Hacker News new | ask | show | jobs
by minosu 1152 days ago
This repository presents finetuned LLaMA models that try to address the limited ability of existing language models when it comes to generating code for less popular programming languages.

gpt-3.5-turbo and gpt-4 have proven to be excellent coders, but fall off sharply when asked to generate code for languages other than Python/Javascript etc. The godot-dodo approach to address this: Finetune smaller models on a single one of these languages, using human-created code scraped from MIT-licensed GitHub repositories, with existing GPT models generating instructions for each code snippet.

This differs from the dataset generation approach used by projects such as stanford-alpaca or gpt4all, in that the output values of the training set remain high quality, human data, while following the same instruction-following behavior.

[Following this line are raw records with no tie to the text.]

(** * A thread-pool dispatch queue (examples/cpp/dispatch.cpp)

    The class [dispatch_queue] owns a mutex [lock_], a vector of worker
    threads [threads_], a FIFO [q_] of tasks, a condition variable [cv_]
    and a flag [quit_].  Callers enqueue tasks with [dispatch]; every
    worker runs [dispatch_thread_handler]; the destructor raises [quit_]
    and joins the workers.

    The program is concurrent, so it is embedded as a transition system:
    every thread is a small deterministic program over the shared members,
    one statement per step, and a schedule (a list of [action]s) picks
    which thread moves next.  [step] and [run] are executable, so a
    schedule can be evaluated on a concrete pool.

    What the embedding assumes: a read or a write of one member is
    atomic, also the destructor's unlocked store to [quit_]; statements
    executed under [lock_] on members that only lock holders touch are
    grouped into one step; evaluating the wait predicate and blocking is
    one step too (the only unlocked write, the destructor's, sends no
    notification, so it makes no difference whether it falls before or
    after the worker blocks); a call [op()] is one step that does not
    touch the queue; [printf] is left out; [size_t] counts are [nat]. *)

From stdpp Require Import base option list strings.

(** ** Threads and control points *)

(** The threads that touch the object: the workers held in [threads_]
    (by index) and the threads that call [dispatch] (by number). *)
Inductive tid : Type :=
  | Worker (w : nat)
  | Caller (k : nat).

(** The two overloads of [dispatch]: [const fp_t&] and [fp_t&&]. *)
Inductive shape : Type :=
  | ByCopy
  | ByMove.

(** Control point of the thread that owns the object, inside
    [~dispatch_queue]. *)
Inductive dpc : Type :=
  | DLive              (* destructor not entered *)
  | DJoin (i : nat)    (* [quit_] written; top of the for loop at index [i] *)
  | DDead.             (* destructor body returned *)

Section Dispatch.

(** [fp_t] is [std::function<void(void)>]: opaque to the queue. *)
Context {fp_t : Type}.

(** Control point of a worker inside [dispatch_thread_handler]. *)
Inductive wpc : Type :=
  | WStart                 (* line 96: constructing the unique_lock *)
  | WPred                  (* line 100: lock held, about to evaluate the wait predicate *)
  | WBlocked               (* inside cv_.wait: lock released, in the wait set *)
  | WWoken                 (* woken up, about to re-acquire the lock *)
  | WTest                  (* line 105: wait returned, lock held *)
  | WUnlock (op : fp_t)    (* line 111: task popped, lock held *)
  | WRun (op : fp_t)       (* line 113: lock released, about to call op() *)
  | WRelock                (* line 115: op() returned *)
  | WCond                  (* line 117: lock held, about to test !quit_ *)
  | WExit                  (* loop left; the unique_lock is still held *)
  | WDone.                 (* handler returned *)

(** Control point of a caller inside [dispatch].  [sh] records which
    overload runs; [arg] is what is left in the caller's argument object
    once its value has been pushed. *)
Inductive cpc : Type :=
  | CIdle
  | CLock (sh : shape) (op : fp_t)             (* lines 74 / 85 *)
  | CPush (sh : shape) (op : fp_t)             (* lines 75 / 86 *)
  | CUnlock (sh : shape) (arg : option fp_t)   (* lines 79 / 90 *)
  | CNotify (sh : shape) (arg : option fp_t).  (* lines 80 / 91 *)

(** ** The object and its environment *)

(** The members of the class, with the control point of each worker in
    place of the [std::thread] that runs it, followed by the control
    points of the environment's threads.  [cv_] has no contents of its
    own: its wait set is the set of workers at [WBlocked]. *)
Record system : Type := System {
  name_ : string;
  lock_ : option tid;       (* std::mutex: the owner, when locked *)
  threads_ : list wpc;      (* std::vector<std::thread> *)
  q_ : list fp_t;           (* std::queue<fp_t>, front first *)
  quit_ : bool;
  callers : list cpc;       (* threads calling dispatch *)
  owner : dpc               (* thread destroying the object *)
}.

Definition set_lock (l : option tid) (s : system) : system :=
  System (name_ s) l (threads_ s) (q_ s) (quit_ s) (callers s) (owner s).
Definition set_threads (ws : list wpc) (s : system) : system :=
  System (name_ s) (lock_ s) ws (q_ s) (quit_ s) (callers s) (owner s).
Definition set_q (q : list fp_t) (s : system) : system :=
  System (name_ s) (lock_ s) (threads_ s) q (quit_ s) (callers s) (owner s).
Definition set_quit (b : bool) (s : system) : system :=
  System (name_ s) (lock_ s) (threads_ s) (q_ s) b (callers s) (owner s).
Definition set_callers (cs : list cpc) (s : system) : system :=
  System (name_ s) (lock_ s) (threads_ s) (q_ s) (quit_ s) cs (owner s).
Definition set_owner (d : dpc) (s : system) : system :=
  System (name_ s) (lock_ s) (threads_ s) (q_ s) (quit_ s) (callers s) d.

Definition set_thread (w : nat) (pc : wpc) (s : system) : system :=
  set_threads (<[w := pc]> (threads_ s)) s.
Definition set_caller (k : nat) (pc : cpc) (s : system) : system :=
  set_callers (<[k := pc]> (callers s)) s.

(** What a step lets an observer see. *)
Inductive event : Type :=
  | EvCall (k : nat) (op : fp_t)     (* dispatch(op) entered *)
  | EvPush (k : nat) (op : fp_t)     (* q_.push *)
  | EvPop (w : nat) (op : fp_t)      (* q_.front / q_.pop *)
  | EvInvoke (w : nat) (op : fp_t)   (* op() *)
  | EvQuit                           (* quit_ = true *)
  | EvJoin (i : nat).                (* threads_[i].join() returned *)

(** ** Primitives *)

(** [std::mutex::lock]: proceeds only when the mutex is free. *)
Definition acquire (t : tid) (s : system) : option system :=
  match lock_ s with
  | None => Some (set_lock (Some t) s)
  | Some _ => None
  end.

(** [cv_.notify_all()]: every worker in the wait set is woken. *)
Definition wake (pc : wpc) : wpc :=
  match pc with
  | WBlocked => WWoken
  | _ => pc
  end.

Definition notify_all (ws : list wpc) : list wpc := wake <$> ws.

(** The wait predicate of line 101: [q_.size() || quit_]. *)
Definition wait_pred (s : system) : bool :=
  match q_ s with
  | [] => quit_ s
  | _ :: _ => true
  end.

(** ** The constructor *)

(** [dispatch_queue(name, thread_cnt)], lines 40-53.  The constructor
    holds [lock_] while it starts the threads, so when it returns every
    worker is still at line 96.  [ncallers] is the number of threads of
    the environment that will call [dispatch].  The [printf] calls of the
    constructor (lines 45-46) and of the destructor (lines 59, 66) write
    to standard output only; that output is not part of the model, and [name_], which
    the code reads nowhere else, is carried along unused. *)
Definition dispatch_queue (name : string) (thread_cnt ncallers : nat) : system :=
  {| name_ := name;
     lock_ := None;
     threads_ := replicate thread_cnt WStart;
     q_ := [];
     quit_ := false;
     callers := replicate ncallers CIdle;
     owner := DLive |}.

This will likely prove more effective the more obscure the language. In this case, GDScript was used, which is the scripting language for the popular open-source game-engine Godot. The same approach however can be applied to any other language.

Performance is promising, with the 7 billion parameter finetune outperforming GPT models in producing syntax that compiles on first try, while being somewhat less capable at following complex instructions.

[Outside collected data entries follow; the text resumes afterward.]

(** X15: whether the display is on, for a device that cannot be read: set up
    without a D/C line, or with one and the write-only flag.  The answer is
    no and nothing is called, the command being run by [mipi->command]. *)
Theorem display_is_on_unreadable :
  forall (hl : helpers) (oc : oracle) (s : spi_device) (mipi : mipi_dbi)
         (dc_desc wo : bool) (mode : drm_display_mode) (rot : Z)
         (tr : list event),
    dc_desc = false \/ wo = true ->
    exists r mipi' tr',
      mipi_dbi_spi_init hl oc s mipi dc_desc wo mode rot tr
      = Some ((r, mipi'), tr')
      /\ forall val0 tr0,
           mipi_dbi_display_is_on (call_command hl oc mipi') val0 tr0
           = Some (false, tr0).
Proof.
  intros hl oc s mipi dc_desc wo mode rot tr Hcase.
  unfold mipi_dbi_spi_init.
  match goal with
  | |- context [mipi_dbi_init oc ?m mode rot tr] =>
      destruct (mipi_dbi_init_command oc m mode rot tr)
        as (r & mipi' & tr' & E & Hc & _ & _ & Hw & Ht)
  end.
  cbn [command write_only read_commands] in Hc, Hw, Ht.
  exists r, mipi', tr'. split; [ exact E | ].
  intros val0 tr0.
  assert (mipi_dbi_command_is_read mipi' MIPI_DCS_GET_POWER_MODE = Some true)
    as Hrd.
  { rewrite (dcs_table_is_read mipi' _ Ht). reflexivity. }
  unfold mipi_dbi_display_is_on, call_command, bind. rewrite Hc.
  destruct dc_desc.
  - destruct Hcase as [X | ->]; [ discriminate X | ].
    unfold mipi_dbi_typec3_command. rewrite Hrd.
    unfold mipi_dbi_typec3_command_read. rewrite Hw. reflexivity.
  - unfold mipi_dbi_typec1_command, bind. rewrite Hrd. reflexivity.
Qed.

Lemma display_is_on_unreadable_witness :
  exists r mipi' tr',
    mipi_dbi_spi_init (sample_helpers false) (bus_ok [0x9C]) sample_spi
                      (sample_mipi false false) true true sample_mode 0 []
    = Some ((r, mipi'), tr')
    /\ forall val0 tr0,
         mipi_dbi_display_is_on
           (call_command (sample_helpers false) (bus_ok [0x9C]) mipi') val0 tr0
         = Some (false, tr0).
Proof.
  exact (display_is_on_unreadable (sample_helpers false) (bus_ok [0x9C])
           sample_spi (sample_mipi false false) true true sample_mode 0 []
           (or_intror eq_refl)).
Defined.

(** ** Disabling the pipe *)

(** X16: disabling the pipe always leaves the device not enabled, and not
    prepared when there is a regulator, and changes nothing else of it;
    its calls are made under the device lock.  Disabling it once more does
    nothing but take and release the lock: no backlight call, no regulator
    call, no blanking. *)
Theorem pipe_disable_twice :
  forall (mipi : mipi_dbi) (backlight regulator : bool) (w h : Z),
  exists mid mipi',
    mipi_dbi_pipe_disable mipi backlight regulator w h
    = (driver_call mutex_lock :: mid ++ [driver_call mutex_unlock], mipi')
    /\ ~ In (driver_call mutex_lock) mid
    /\ ~ In (driver_call mutex_unlock) mid
    /\ mipi' = set_power mipi false
                 (prepared (tinydrm mipi) && negb regulator)
    /\ mipi_dbi_pipe_disable mipi' backlight regulator w h
       = ([driver_call mutex_lock; driver_call mutex_unlock], mipi').
Proof.
  intros mipi backlight regulator w h.
  unfold mipi_dbi_pipe_disable, mipi_dbi_blank.
  destruct (enabled (tinydrm mipi)), (prepared (tinydrm mipi)),
    backlight, regulator; cbn [andb negb app].
  all: let go n := (split_at n; eexists; split; [ reflexivity | ]) in
       first [ go 0%nat | go 1%nat | go 2%nat | go 3%nat | go 4%nat
             | go 5%nat ].
  all: cbn [In]; repeat split; try reflexivity.
  all: intros X; repeat destruct X as [X | X]; try discriminate X;
    exact X.
Qed.

(** X17: a flush after a disable switches the display on again.  From the
    device that [mipi_dbi_pipe_disable] leaves, a flush with something to do
    on a framebuffer in a supported format, all of whose calls succeed (the
    address window commands apart, whose result is not looked at), returns
    0, enables the backlight once, as the last call before the unlock, and
    leaves the device enabled. *)
Theorem flush_after_disable :
  forall (hl : helpers) (oc : oracle) (mipi : mipi_dbi)
         (backlight regulator : bool) (w h : Z) (fb : drm_framebuffer)
         (flags : Z) (clips : list drm_clip_rect) (n : Z) (tr : list event),
    let mipi0 := snd (mipi_dbi_pipe_disable mipi backlight regulator w h) in
    (forall t c, is_window_command c = false -> reply oc t c = 0) ->
    tinydrm_check_dirty hl mipi0 fb clips n <> None ->
    format fb = DRM_FORMAT_RGB565 \/ format fb = DRM_FORMAT_XRGB8888 ->
    exists pre,
      mipi_dbi_fb_dirty hl oc mipi0 fb flags clips n tr
      = Some ((0, set_enabled mipi0 true),
              tr ++ pre ++ [(tinydrm_enable_backlight, 0); (mutex_unlock, 0)])
      /\ filter is_backlight_enable pre = []
      /\ length (filter is_command pre) = 3%nat.
Proof.
  intros hl oc mipi backlight regulator w h fb flags clips n tr mipi0
         Hok CD Hfmt.
  assert (enabled (tinydrm mipi0) = false) as En by reflexivity.
  clearbody mipi0.
  unfold mipi_dbi_fb_dirty, mipi_dbi_buf_copy, mipi_dbi_command,
    bind, ext, ext_void, ret.
  destruct (tinydrm_check_dirty hl mipi0 fb clips n) as [[cl nc] | ];
    [ clear CD | contradiction ].
  cbv beta iota. rewrite En. cbn [negb].
  assert ((format fb =? DRM_FORMAT_RGB565) = false ->
          (format fb =? DRM_FORMAT_XRGB8888) = true) as Hx.
  { destruct Hfmt as [-> | ->]; [ discriminate | reflexivity ]. }
  repeat break_step.
  all: rewrite ?(Hok _ dma_buf_begin_cpu_access eq_refl) in *.
  all: rewrite ?(Hok _ dma_buf_end_cpu_access eq_refl) in *.
  all: rewrite ?(Hok _ tinydrm_enable_backlight eq_refl) in *.
  all: rewrite ?(Hok _ (mipi_dbi_command_buf MIPI_DCS_WRITE_MEMORY_START
                          (cmd_pixels _) _) eq_refl) in *.
  all: try absurd_branch.
  all: try (specialize (Hx eq_refl); discriminate Hx).
  all: rewrite <- ?app_assoc in *; cbn [app] in *.
  all: let go n := solve [ split_at n; split; [ reflexivity | ];
                           split; reflexivity ] in
       first [ go 4%nat | go 5%nat | go 6%nat | go 7%nat | go 8%nat ].
Qed.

A comprehensive evaluation comparing all models can be found here: https://github.com/minosvasilias/godot-dodo/tree/main/models

2 comments

This sounds like one of those bootstrapping liftoff things. Generating labels had been a big bottleneck, but if we can just find examples and then label them automatically, this could accelerate all sorts of applications.
I'm not sure what MIT licensed code is supposed to do for you. Are you going to cite every repository ingested?
I suppose for the model indeed you should do that?

But then maybe not for the actual predictions made by the model, as the MIT license says:

> The above copyright notice and this permission notice shall be included in all copies or substantial portions of the Software.

Arguably e.g. a single function is not a substantial portion of a multi-file project—and, usually, even that function itself is not going to be a verbatim copy but adjusted to your use case regarding variable names etc.

Technically you could do that in a big text file...